Doping, Operación Puerto: 211 sacche di sangue a disposizione della Wada

Si tratta del sangue di sportivi che dieci anni fa si sono fatti aiutare dal dottor Eufemiano Fuentes.

Potranno essere identificati i 211 sportivi che dieci anni si fecero aiutare dal dottor Eufemiano Fuentes, il medico spagnolo che però, nel frattempo, è stato assolto perché la manipolazione del sangue non è considerata un’attività medica. Il dottore era stato condannato in primo grado a un anno di carcere, ma ora la Corte Provinciale di Madrid ha cancellato la pena perché, spiega:

“All’epoca dei fatti nel 2006 non esistevano normative antidoping che giustificassero la condanna del dottor Fuentes”

Anche il preparatore atletico Ignacio Labarta, che in primo grado era stato condannato a quattro mesi di carcere e di inabilitazione, è stato ora assolto. Fuentes potrà dunque tornare a esercitare la professione di medico sportivo.

Ma la parte interessante della decisione della Corte Provinciale di Madrid è che le 211 sacche di sangue che sono state sequestrate nel corso dell’Operación Puerto non saranno distrutte, ma saranno messe a disposizione della federazione spagnola di ciclismo, della Wada (agenzia mondiale antidoping), dell’Uci (Unione ciclistica internazionale) e del Coni. Si potrà procedere alla comparazione del DNA del sangue contenuto nelle sacche, nel frattempo conservate nel laboratorio antidoping di Barcellona, con i nomi contenuti nel database contenente i dati sugli atleti che dieci anni fa avrebbero collaborato con Fuentes.

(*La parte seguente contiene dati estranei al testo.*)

(** ** A step reports a number *)

Lemma render_decimal_len (ds : string) (n : Z) :
  1 <= len ds -> 1 <= len (render_decimal ds n).
Proof.
  intros H. unfold render_decimal. fold (len ds).
  pose proof len_nonneg as N.
  destruct ((len ds <=? n) && (n <=? 21)); [rewrite len_append; specialize (N (Digits.zeros (Z.to_nat (n - len ds)))); lia|].
  destruct ((0 <? n) && (n <=? 21)).
  { rewrite !len_append.
    pose proof (N (Digits.prefix_len (Z.to_nat n) ds)).
    pose proof (N (Digits.drop_len (Z.to_nat n) ds)).
    change (len ".") with 1. lia. }
  destruct ((-6 <? n) && (n <=? 0)).
  { rewrite !len_append. change (len "0.") with 2.
    pose proof (N (Digits.zeros (Z.to_nat (- n)))). lia. }
  destruct (len ds =? 1).
  { rewrite len_append. pose proof (N (exponent_suffix n)). lia. }
  rewrite !len_append.
  pose proof (N (Digits.prefix_len 1 ds)).
  pose proof (N (Digits.drop_len 1 ds)).
  pose proof (N (exponent_suffix n)).
  change (len ".") with 1. lia.
Qed.

Lemma number_to_string_len (x : spec_float) : 1 <= len (number_to_string x).
Proof.
  destruct x as [s|s| |s m e]; cbn [number_to_string].
  - cbn. lia.
  - destruct s; cbn; lia.
  - cbn. lia.
  - pose proof (shortest_decimal_digits m e) as [_ H].
    destruct (shortest_decimal m e) as [ds n]. cbn [fst] in H.
    rewrite len_append. pose proof (render_decimal_len ds n H).
    pose proof (len_nonneg (if s then "-" else "")). lia.
Qed.

Lemma point_len (m : string) (f : Z) : 1 <= len m -> 1 <= len (point m f).
Proof.
  intros H. unfold point. destruct (f =? 0); [exact H|].
  rewrite !len_append. change (len ".") with 1.
  pose proof len_nonneg as N.
  match goal with
  | |- 1 <= len ?a + (1 + len ?b) =>
      pose proof (N a); pose proof (N b); lia
  end.
Qed.

Lemma normal_inj {A : Type} (a b : A) : Normal a = Normal b -> a = b.
Proof. intros H. injection H as ->. reflexivity. Qed.

Lemma to_fixed_len (x : spec_float) (d : Value) (s : string) :
  to_fixed x d = Normal s -> 1 <= len s.
Proof.
  unfold to_fixed.
  destruct (to_integer_or_infinity (to_number d)) as [f|]; [|discriminate].
  destruct ((f <? 0) || (100 <? f)); [discriminate|].
  assert (F : forall N D, 1 <= len (fixed_digits N D f)).
  { intros N D. unfold fixed_digits. apply point_len.
    destruct (Z_le_gt_dec 0 ((2 * N * 10 ^ f + D) / (2 * D))) as [H|H].
    - apply (render_spec _ H).
    - destruct ((2 * N * 10 ^ f + D) / (2 * D)) as [|q|q]; try lia.
      cbn. lia. }
  destruct x as [sx|sx| |sx m e].
  - intros E. apply normal_inj in E. subst s. apply F.
  - intros E. apply normal_inj in E. subst s.
    apply (number_to_string_len (S754_infinity sx)).
  - intros E. apply normal_inj in E. subst s.
    apply (number_to_string_len S754_nan).
  - destruct (Num.ratio_of m e) as [N D]. intros E.
    apply normal_inj in E. subst s.
    rewrite len_append.
    pose proof (len_nonneg (if sx then "-" else "")) as H.
    destruct (10 ^ 21 * D <=? N);
      [pose proof (number_to_string_len (S754_finite false m e)) as G
      |pose proof (F N D) as G]; revert G H;
      generalize (len (if sx then "-" else "")); intros a;
      match goal with |- 1 <= ?b -> _ => generalize b end; intros; lia.
Qed.
(** * A CRM backend over a document store: leads, sales agents, comments

    Shallow embedding of [src/index.js].  Every operation of the file is an
    [async] function that talks to three Mongoose models ([Lead],
    [SalesAgent], [Comment]); here an operation is a function in a small
    state-and-exception monad over the three collections.

    Conventions of the embedding.
    - A request field is [option]al: [None] stands for a key that is missing,
      [undefined] or [null]; [Some v] carries a value of the type the data
      model gives the field (text, integer, list of texts, identifier).
    - The operations come twice.  First on requests whose identifiers are
      well-formed ObjectIds ([createLead], [updateLeadById], ...); then, in
      the section on requests as they arrive, on requests that carry their
      identifiers as text ([createLead_req], [updateLeadById_req], ...),
      where a text that is not an identifier makes the driver's lookup
      throw.  The first are proved to be the second on well-formed
      requests.
    - [await] is sequencing; a failure of the connection itself is not
      modelled. *)

From Stdlib Require Import String List ZArith Bool Arith Lia.
Import ListNotations.
Open Scope string_scope.
Open Scope list_scope.

Set Implicit Arguments.

(** ** JavaScript truthiness *)

Definition ObjectId := nat.

(** [ToBoolean] of a JavaScript value, by the type of the value. *)
Class Truthy (A : Type) := truthy : A -> bool.

(** A text is falsy exactly when it is empty. *)
#[global] Instance Truthy_string : Truthy string :=
  fun s => negb (s =? "").

(** A number is falsy exactly when it is zero. *)
#[global] Instance Truthy_Z : Truthy Z :=
  fun z => negb (z =? 0)%Z.

(** An array is an object, and every object is truthy: also the empty one. *)
#[global] Instance Truthy_list (A : Type) : Truthy (list A) :=
  fun _ => true.

(** An identifier arrives as a text of twenty-four digits: never empty. *)
#[global] Instance Truthy_ObjectId : Truthy ObjectId :=
  fun _ => true.

(** [undefined] and [null] are falsy. *)
#[global] Instance Truthy_option (A : Type) `{Truthy A} : Truthy (option A) :=
  fun o => match o with
           | Some v => truthy v
           | None => false
           end.

Notation "! x" := (negb (truthy x)) (at level 35, right associativity).

(** ** Documents *)

Module SalesAgentSchema.
Record fields := Fields {
  name : option string;
  email : option string
}.
Record doc := Doc {
  _id : ObjectId;
  data : fields
}.
End SalesAgentSchema.
(** * Task coordination protocol of the article assistant

    A shallow embedding of the coordinator (agents/task_manager/main.py), the
    two agent task handlers (agents/article_draft/main.py and
    agents/researcher/main.py), the tool adapter (tools/mcp_tool_adapter.py),
    the tool wrappers (tools/upload_file_tool.py, tools/generate_text_tool.py,
    tools/research_tool.py), two of the tool servers
    (mcp_servers/cloud_storage/main.py, mcp_servers/web_search/main.py)
    and the message models (protocols/messages.py), followed by the
    properties proved about them and by their instances on concrete inputs.

    Conventions.
    - A Python [str] is a Rocq [string]; each character stands for one code
      point below 256.
    - A JSON-like Python value ([Any], the result of [response.json()]) is a
      [json]; a Python [dict] with string keys is an association list, read
      with [dict_get] (first binding of the key).
    - Code that may raise returns an [outcome]; code that reads or writes
      process state threads that state explicitly: the table
      [task_statuses] of the coordinator, the log of POSTs of an agent.
    - What the environment decides is an explicit input: the network (what
      each [requests.post] does), the clock, [uuid.uuid4()], [os.getenv],
      the addresses of config.py, and the language model, which is a plan
      that finishes, fails or asks for a tool.

    The libraries are modelled as far as the code uses them.
    - requests: [post] returns a response or raises a [RequestException];
      [raise_for_status] raises for the status codes 400 to 599.
    - pydantic (2.8 or later): a [str] field takes a string, a
      [Dict[str, Any]] field a dict, an [Optional] field also [None];
      unknown keys are ignored; [model_dump] writes every field. A union
      field is validated in smart mode: a dict input becomes the member
      model that validates with the most fields set (the leftmost one among
      equals), and stays a dict when no member model validates or when the
      best one needed a lax conversion. What lax mode converts to a number
      is left to the runtime.
    - LangChain: the executor runs the model's plan against the tools for at
      most fifteen iterations and lets their exceptions through. *)

From Stdlib Require Import ZArith Ascii String.
From stdpp Require Import gmap strings list fin_maps.

Set Warnings "-register-all,-clear-no-such-hyp".
Local Open Scope string_scope.

(* ===================================================================== *)
(** ** Python values *)
(* ===================================================================== *)

(** A finite float is the dyadic rational [m * 2^e]. *)
Inductive json :=
| JNull
| JBool (b : bool)
| JInt (z : Z)
| JFloat (m e : Z)
| JStr (s : string)
| JArr (xs : list json)
| JObj (kvs : list (string * json)).

(** A dict with string keys. *)
Abbreviation dict := (list (string * json)).

(** [d.get(k)] *)
Fixpoint dict_get (k : string) (d : dict) : option json :=
  match d with
  | [] => None
  | (k', v) :: d' => if String.eqb k k' then Some v else dict_get k d'
  end.

(** [k in d] *)
Definition dict_has (k : string) (d : dict) : bool :=
  match dict_get k d with Some _ => true | None => false end.

(** Python truthiness: [bool(x)]. *)
Definition truthy (x : json) : bool :=
  match x with
  | JNull => false
  | JBool b => b
  | JInt z => negb (z =? 0)%Z
  | JFloat m _ => negb (m =? 0)%Z
  | JStr s => negb (String.eqb s "")
  | JArr xs => match xs with [] => false | _ => true end
  | JObj kvs => match kvs with [] => false | _ => true end
  end.

(** [o or fallback] for an optional dict. *)
Definition dict_or (o : option dict) (fallback : dict) : dict :=
  match o with
  | Some (kv :: d) => kv :: d
  | _ => fallback
  end.

(* ===================================================================== *)
(** ** Python string operations *)
(* ===================================================================== *)

Module PyStr.

(** [str.isspace] on one code point below 256; the class [\s] of [re]. *)
Definition isspace (c : ascii) : bool :=
  let n := N_of_ascii c in
  ((9 <=? n) && (n <=? 13) || (28 <=? n) && (n <=? 32)
   || (n =? 133) || (n =? 160))%N.

Fixpoint lstrip (s : string) : string :=
  match s with
  | String c r => if isspace c then lstrip r else s
  | EmptyString => EmptyString
  end.

(** Drops trailing whitespace: a character is kept when it is not a space
    or something is kept after it. *)
Fixpoint rstrip (s : string) : string :=
  match s with
  | EmptyString => EmptyString
  | String c r =>
      match rstrip r with
      | EmptyString => if isspace c then EmptyString else String c EmptyString
      | r' => String c r'
      end
  end.

(** [s.strip()] *)
Definition strip (s : string) : string := rstrip (lstrip s).

(** [s.startswith(p)], returning what follows the prefix. *)
Fixpoint strip_prefix (p s : string) : option string :=
  match p, s with
  | EmptyString, _ => Some s
  | String a p', String b s' =>
      if Ascii.eqb a b then strip_prefix p' s' else None
  | String _ _, EmptyString => None
  end.

Definition startswith (s p : string) : bool :=
  match strip_prefix p s with Some _ => true | None => false end.

(** [s.split(sep, 1)]: the text before and after the first occurrence of
    [sep], or [None] when [sep] does not occur. [sep] is not empty. *)
Fixpoint split_once (sep s : string) : option (string * string) :=
  match strip_prefix sep s with
  | Some after => Some (EmptyString, after)
  | None =>
      match s with
      | EmptyString => None
      | String c r =>
          match split_once sep r with
          | Some (before, after) => Some (String c before, after)
          | None => None
          end
      end
  end.

(** [s.rsplit(sep, 1)]: the text before and after the last occurrence. *)
Fixpoint rsplit_once (sep s : string) : option (string * string) :=
  match s with
  | EmptyString =>
      match strip_prefix sep s with
      | Some after => Some (EmptyString, after)
      | None => None
      end
  | String c r =>
      match rsplit_once sep r with
      | Some (before, after) => Some (String c before, after)
      | None =>
          match strip_prefix sep s with
          | Some after => Some (EmptyString, after)
          | None => None
          end
      end
  end.

(** [s.endswith(p)] *)
Definition endswith (s p : string) : bool :=
  match rsplit_once p s with
  | Some (_, EmptyString) => true
  | _ => false
  end.

(** [sep.join(parts)] *)
Fixpoint join (sep : string) (parts : list string) : string :=
  match parts with
  | [] => EmptyString
  | [p] => p
  | p :: rest => p +:+ sep +:+ join sep rest
  end.

(** The longest prefix without whitespace: [[^\s]*]. *)
Fixpoint take_nonspace (s : string) : string :=
  match s with
  | EmptyString => EmptyString
  | String c r => if isspace c then EmptyString else String c (take_nonspace r)
  end.

(** A match of [https?://[^\s]+] anchored at the start of [s]. *)
Definition url_at (s : string) : option string :=
  let body scheme rest :=
    match take_nonspace rest with
    | EmptyString => None
    | b => Some (scheme +:+ b)
    end in
  match strip_prefix "https://" s with
  | Some rest => body "https://" rest
  | None =>
      match strip_prefix "http://" s with
      | Some rest => body "http://" rest
      | None => None
      end
  end.
(** C6: serving a request performs a sequence of actions that ends in the
    return of one result and returns nothing before; the result is an
    artifact or a failure and not both; at most one process is spawned,
    and when the result is returned no spawned process is alive and no
    scratch directory is left.  The governor's count is back where it
    was. *)
Theorem one_result_one_process (cfg : Core.Settings) (live : nat)
    (req : Core.ExecutionRequest) (w : Core.World) :
  exists pre r,
    Core.dispatch cfg live req w = (pre ++ [Core.Returned r])%list /\
    Core.results pre = [] /\
    Core.results (Core.dispatch cfg live req w) = [r] /\
    ((exists k c, r = Core.Artifact k c) \/ (exists k m, r = Core.Failure k m)) /\
    ~ ((exists k c, r = Core.Artifact k c) /\ (exists k m, r = Core.Failure k m)) /\
    List.length (Core.spawned (Core.dispatch cfg live req w)) <= 1 /\
    Core.running pre [] = [] /\
    Core.scratch pre [] = [] /\
    Core.occupancy pre live = live.
Proof.
  unfold Core.dispatch.
  destruct (Core.validate cfg req) as [message |].
  { exists [], (Core.Failure Core.ValidationError message).
    pose proof (result_variant (Core.Failure Core.ValidationError message)) as [? ?].
    simpl. repeat split; auto. }
  destruct w as [| | pid fate].
  - exists [], (Core.Failure Core.ExecutionTimeout (Core.notice cfg Core.TimedOut)).
    pose proof (result_variant
                  (Core.Failure Core.ExecutionTimeout (Core.notice cfg Core.TimedOut)))
      as [? ?].
    simpl. repeat split; auto.
  - destruct (Nat.ltb live (Core.capacity cfg)).
    + exists [Core.SlotTaken; Core.SlotReleased],
             (Core.Failure Core.InternalError (Core.notice cfg Core.Internal)).
      pose proof (result_variant
                    (Core.Failure Core.InternalError (Core.notice cfg Core.Internal)))
        as [? ?].
      simpl. repeat split; auto.
    + exists [], (Core.Failure Core.ResourceExceeded (Core.notice cfg Core.AtCapacity)).
      pose proof (result_variant
                    (Core.Failure Core.ResourceExceeded (Core.notice cfg Core.AtCapacity)))
        as [? ?].
      simpl. repeat split; auto.
  - destruct (Nat.ltb live (Core.capacity cfg)).
    + pose proof (result_variant (Core.conclude cfg fate)) as [? ?].
      destruct (Core.killed fate).
      * exists [Core.SlotTaken; Core.Spawned pid; Core.Killed pid; Core.Reaped pid;
                Core.ScratchRemoved pid; Core.SlotReleased],
               (Core.conclude cfg fate).
        cbn -[Core.remove_pid]. rewrite remove_pid_self. repeat split; auto.
      * exists [Core.SlotTaken; Core.Spawned pid; Core.Reaped pid;
                Core.ScratchRemoved pid; Core.SlotReleased],
               (Core.conclude cfg fate).
        cbn -[Core.remove_pid]. rewrite remove_pid_self. repeat split; auto.
    + exists [], (Core.Failure Core.ResourceExceeded (Core.notice cfg Core.AtCapacity)).
      pose proof (result_variant
                    (Core.Failure Core.ResourceExceeded (Core.notice cfg Core.AtCapacity)))
        as [? ?].
      simpl. repeat split; auto.
Qed.
(** * A shallow embedding of [main.py], the Qwen2:7b (Ollama) HTTP service

    The service is a FastAPI application with four routes ([/health],
    [POST /v1/chat], [POST /v1/analyze], [GET /v1/analyze]) in front of an
    Ollama chat endpoint.  This file embeds the helpers and the route
    handlers of [main.py] as Rocq functions and states the specification's
    properties about them.

    Conventions of the embedding:
    - a Python [str] is the list of its Unicode code points ([list N]);
    - a Python object that comes out of [json.loads], or goes into a JSON
      payload, is a value of [pyobj]; a [dict] is an association list in
      insertion order;
    - a raised exception is a value of [Exc]; code that may raise returns a
      [Result];
    - the one effect of the program, [requests.post], is an explicit
      transition on the log of requests sent so far, answered by a
      [backend] oracle. *)

From Stdlib Require Import List NArith ZArith String Ascii Bool Lia.
From Stdlib Require Import SpecFloat.
Import ListNotations.

Local Open Scope N_scope.

(** ** Python strings *)

Definition char := N.
Definition str := list char.

(** [ch "a"] is the code point of an ASCII character. *)
Definition ch (a : ascii) : char := N_of_ascii a.

(** String literals of the source are written in this file in UTF-8;
    [utf8_decode] turns the bytes of a literal into its code points. *)
Fixpoint utf8_decode (bs : list N) : str :=
  match bs with
  | [] => []
  | b0 :: r0 =>
      if b0 <? 128 then b0 :: utf8_decode r0
      else if b0 <? 224 then
        match r0 with
        | b1 :: r1 => ((b0 - 192) * 64 + (b1 - 128)) :: utf8_decode r1
        | _ => [65533]
        end
      else if b0 <? 240 then
        match r0 with
        | b1 :: b2 :: r2 =>
            ((b0 - 224) * 4096 + (b1 - 128) * 64 + (b2 - 128)) :: utf8_decode r2
        | _ => [65533]
        end
      else
        match r0 with
        | b1 :: b2 :: b3 :: r3 =>
            ((b0 - 240) * 262144 + (b1 - 128) * 4096 + (b2 - 128) * 64 + (b3 - 128))
              :: utf8_decode r3
        | _ => [65533]
        end
  end.

Definition py (s : string) : str :=
  utf8_decode (map N_of_ascii (list_ascii_of_string s)).

(** The double quote, and a quoted word, for literals that contain quotes. *)
Definition dq : str := [34].
Definition quoted (s : string) : str := dq ++ py s ++ dq.

Definition char_eqb (a b : char) : bool := N.eqb a b.

Fixpoint str_eqb (a b : str) : bool :=
  match a, b with
  | [], [] => true
  | x :: a', y :: b' => char_eqb x y && str_eqb a' b'
  | _, _ => false
  end.

(** [s[:n]] *)
Definition slice_to (n : nat) (s : str) : str := firstn n s.

(** [str.isspace] on one code point, as CPython's [_PyUnicode_IsWhitespace]. *)
Definition is_space (c : char) : bool :=
  ((9 <=? c) && (c <=? 13)) || ((28 <=? c) && (c <=? 32))
  || (c =? 133) || (c =? 160) || (c =? 5760)
  || ((8192 <=? c) && (c <=? 8202))
  || (c =? 8232) || (c =? 8233) || (c =? 8239) || (c =? 8287) || (c =? 12288).

Fixpoint lstrip (s : str) : str :=
  match s with
  | c :: s' => if is_space c then lstrip s' else s
  | [] => []
  end.

Definition rstrip (s : str) : str := rev (lstrip (rev s)).

(** [s.strip()] *)
Definition strip (s : str) : str := rstrip (lstrip s).

(** [s.lower()] restricted to ASCII: the case mapping of the letters A-Z.
    The full Unicode mapping is a parameter of the service below; this is
    what it does on ASCII text. *)
Definition ascii_lower_char (c : char) : char :=
  if (65 <=? c) && (c <=? 90) then c + 32 else c.

Definition ascii_lower (s : str) : str := map ascii_lower_char s.

Definition is_ascii (s : str) : Prop := Forall (fun c => c < 128) s.

(** ** Regular expressions: the fragment of [re] that [main.py] uses

    A pattern is a sequence of items; [DotStar] is [.*] under [re.S], where
    the dot matches every character, the newline included.  [match_here]
    is the backtracking matcher anchored at the start of its input: the
    greedy star first tries to take one more character and gives it back
    when the rest of the pattern fails.  It returns the matched text,
    [m.group(0)]. *)

Inductive re_item :=
| Chr (c : char)
| DotStar.

Definition pattern := list re_item.

Fixpoint match_here (p : pattern) : str -> option str :=
  match p with
  | [] => fun _ => Some []
  | Chr c :: p' =>
      fun s =>
        match s with
        | x :: s' => if char_eqb x c then option_map (cons x) (match_here p' s')
                     else None
        | [] => None
        end
  | DotStar :: p' =>
      fix star (s : str) : option str :=
        match s with
        | [] => match_here p' []
        | x :: s' =>
            match star s' with
            | Some m => Some (x :: m)
            | None => match_here p' s
            end
        end
  end.

(** [re.search]: the match at the leftmost position that has one. *)
Fixpoint re_search (p : pattern) (s : str) : option str :=
  match match_here p s with
  | Some m => Some m
  | None =>
      match s with
      | [] => None
      | _ :: s' => re_search p s'
      end
  end.

Definition LBRACE : char := ch "{".
Definition RBRACE : char := ch "}".

(** [r"\{.*\}"] *)
Definition JSON_RE : pattern := [Chr LBRACE; DotStar; Chr RBRACE].

(** [_extract_json], main.py lines 95-97. *)
Definition _extract_json (text : str) : str :=
  match re_search JSON_RE text with
  | Some m => m
  | None => text
  end.

(** ** Python objects *)

(** The objects that [json.loads] builds and that a JSON payload holds.  A
    [float] is an IEEE 754 binary64 value. *)
#[local] Set Warnings "-register-all".
Inductive pyobj :=
| PyNone
| PyBool (b : bool)
| PyInt (z : Z)
| PyFloat (f : spec_float)
| PyStr (s : str)
| PyList (l : list pyobj)
| PyDict (d : list (str * pyobj)).
(* ===== verification/_CoqProject ===== *)
-Q . S2P
Prelude.v
RustStr.v
ImError.v
Effects.v
Decimal.v
Dto.v
Coordinator.v
Store.v
SyncStore.v
Receipts.v
Outbox.v
Inbox.v
InboxProps.v
InboxFair.v
InboxClaims.v
Lanes.v
LaneProps.v
LaneClaims.v
Wire.v
Snapshot.v
WireProps.v
Recovery.v
RecoveryProps.v
Failure.v
Delta.v
DeltaProps.v
Legacy.v
Baseline.v
BaselineProps.v
Run.v
RunProps.v
RunCursor.v
WireClaims.v
RunClaims.v
Dispatch.v
DispatchProps.v
Worker.v
DispatchClaims.v
ReadState.v
ReadBind.v
ReadProps.v
ReadClaims.v
ReadWire.v
ReadSync.v
ReadSyncProps.v
ReadSyncClaims.v
ReadIds.v
ReadMark.v
ReadMarkProps.v
ReadMarkClaims.v
Persona.v
PersonaProps.v
Peers.v
PeerProject.v
Summaries.v
Mentions.v
Messages.v
SummaryOrder.v
PeerCheck.v
PeerProps.v
SummaryProps.v
SummaryRebuild.v
SummaryDelta.v
SummaryMark.v
PeerProjectProps.v
PeerMigrate.v
PeerRoute.v
PeerResolve.v
SummaryClaims.v
MessageProps.v
MessageTable.v
MessageClaims.v
Resolution.v
ResolutionProps.v
PeerEdges.v
PeerClaims.v
ResolutionClaims.v
CatchUp.v
Groups.v
DeltaState.v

Ricordiamo che nell’Operación Puerto sono stati coinvolti numerosi ciclisti, tra i quali Alejandro Valverde e Ivan Basso che, pur non essendo mai stati trovati positivi al doping, hanno dovuto scontare pesanti squalifiche. Ora, anche se i proprietari del sangue di quelle 211 sacche saranno identificati, non potranno essere puniti perché i fatti sono ormai caduti in prescrizione. Non si tratterà solo di ciclisti, ma anche di atleti di altri sport, inclusi calcio e tennis.

In primo grado, nel 2013, la giudica Julia Patricia Santamaria aveva deciso per la distruzione delle sacche di sangue per rispetto della privacy, ma è stato presentato il ricorso che oggi è stato accolto.